Stop after the line with "by a POSIX shell"; until then, please copy every line of the records word for word from the first.

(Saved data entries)
● ● ● ● ● ● ●
Lemma find_job_id_spec lines id : find_job_id lines = Some id → is_Some (parse_uint id).
Proof.
  induction lines as [|l lines IH]; cbn [find_job_id]; [done|]. case_bool_decide; [done|].
  destruct (parse_uint (default "" (head _))) eqn:E; [|done]. intros [= <-]. by rewrite E.
Qed.

(** ** The contract of the adapter *)
Section contract.
Context {W : Type} `{Clock W} `{MapOrder}.
Variable run : string → list string → string → effr W string.
Variable direct : RuntimeAdapter W.
Variable saveScript : string → string → string → string → effr W string.
Variable NewID : string → eff W string.
Variable parse_float : string → option float64.
Variable decode64 : string → option string.

(** C27: The shell runs what the activity says: for any values of the environment,
    the working directory, the image, the entry point and the arguments, quotes,
    blanks and newlines included, the command lines the adapter writes are read
    by a POSIX shell as exactly these commands: one export per variable, the
    change of directory if any, and the entry point with its arguments, each
    argument one word, inside the container image if there is one. *)
Theorem slurm_command_exact salt activity marker text image :
  str_forall plain_byte marker = true →
  slurmExecutable activity.(Activity.Command) = Ok image →
  writeActivityCommand salt activity marker = Ok text →
  let command := activity.(Activity.Command) in
  let cmds := (export_words <$> map_range salt command.(ActivityCommand.Environment)) ++
    (if bool_decide (command.(ActivityCommand.WorkingDirectory) = "") then []
     else [["cd"; command.(ActivityCommand.WorkingDirectory)]]) ++
    [program_words image marker command] in
  commands (length cmds) text = Some cmds.
Proof. intros. by apply renders_commands, command_renders. Qed.

(** Nothing reaches Slurm before it is ready: when the preparation gate is not
    ready or the executable is not at a committed location, starting fails and the
    world is untouched (no script is saved, no command is run); and a job that was
    submitted has a numeric job identifier, the status starting, and a handle that
    names the sentinel file of that very job. *)
Theorem slurm_start_guarded a salt execution w :
  match gate_ready execution,
        slurmExecutable execution.(ActivityExecutionContext.Activity).(Activity.Command) with
  | Ok _, Ok _ => ∀ handle w',
      execution.(ActivityExecutionContext.Resource).(Resource.ExecutionTarget) ≠ ExecutionTargetDirect →
      Start run direct saveScript NewID a salt execution w = (Ok handle, w') →
      handle.(ActivityHandle.Status) = HandleStarting ∧
      is_Some (parse_uint handle.(ActivityHandle.ExternalID)) ∧
      meta_string handle.(ActivityHandle.Metadata) "sentinelPath" =
        slurmSentinelPath execution.(ActivityExecutionContext.Run).(ExecutionRun.ID)
          execution.(ActivityExecutionContext.Activity).(Activity.ID)
          handle.(ActivityHandle.ExternalID)
  | _, _ => ∃ e, Start run direct saveScript NewID a salt execution w = (Err e, w)
  end.
Proof.
  unfold Start, validateSlurmPrerequisites.
  destruct (gate_ready execution) as [[]|e]; [|by eexists]. cbn [mbind result_bind].
  destruct (slurmExecutable _) as [image|e]; [|by eexists].
  intros handle w' Hdir. rewrite bool_decide_false by done.
  destruct (negb _); [done|]. destruct (placement a _) as [partition node].
  destruct (batchScript _ _ _ _ _) as [script|e]; [|done]. unfold ebindr.
  destruct (saveScript _ _ _ _ w) as [[path|e] w1]; [|done].
  match goal with |- context [(if ?b then ?x else ?y) w1] =>
    destruct ((if b then x else y) w1) as [[output|e] w2]; [|done] end.
  unfold parseJobID. destruct (find_job_id _) as [jobID|] eqn:Ej; [|done].
  apply find_job_id_spec in Ej. unfold ebind, eret.
  destruct (unixNow w2) as [now w3]. destruct (NewID _ w3) as [id w4].
  intros [= <- _]. split_and!; [done|exact Ej|].
  unfold meta_string, lookup_zero. reflexivity.
Qed.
● ● ● ● ● ● ●
> _ANSWER TO THIS PROBLEM_
Lemma find_job_id_spec lines id : find_job_id lines = Some id → is_Some (parse_uint id).
Proof.
  induction lines as [|l lines IH]; cbn [find_job_id]; [done|]. case_bool_decide; [done|].
  destruct (parse_uint (default "" (head _))) eqn:E; [|done]. intros [= <-]. by rewrite E.
Qed.

(** ** The contract of the adapter *)
Section contract.
Context {W : Type} `{Clock W} `{MapOrder}.
Variable run : string → list string → string → effr W string.
Variable direct : RuntimeAdapter W.
Variable saveScript : string → string → string → string → effr W string.
Variable NewID : string → eff W string.
Variable parse_float : string → option float64.
Variable decode64 : string → option string.

(** C27: The shell runs what the activity says: for any values of the environment,
    the working directory, the image, the entry point and the arguments, quotes,
    blanks and newlines included, the command lines the adapter writes are read
    by a POSIX shell as exactly these commands: one export per variable, the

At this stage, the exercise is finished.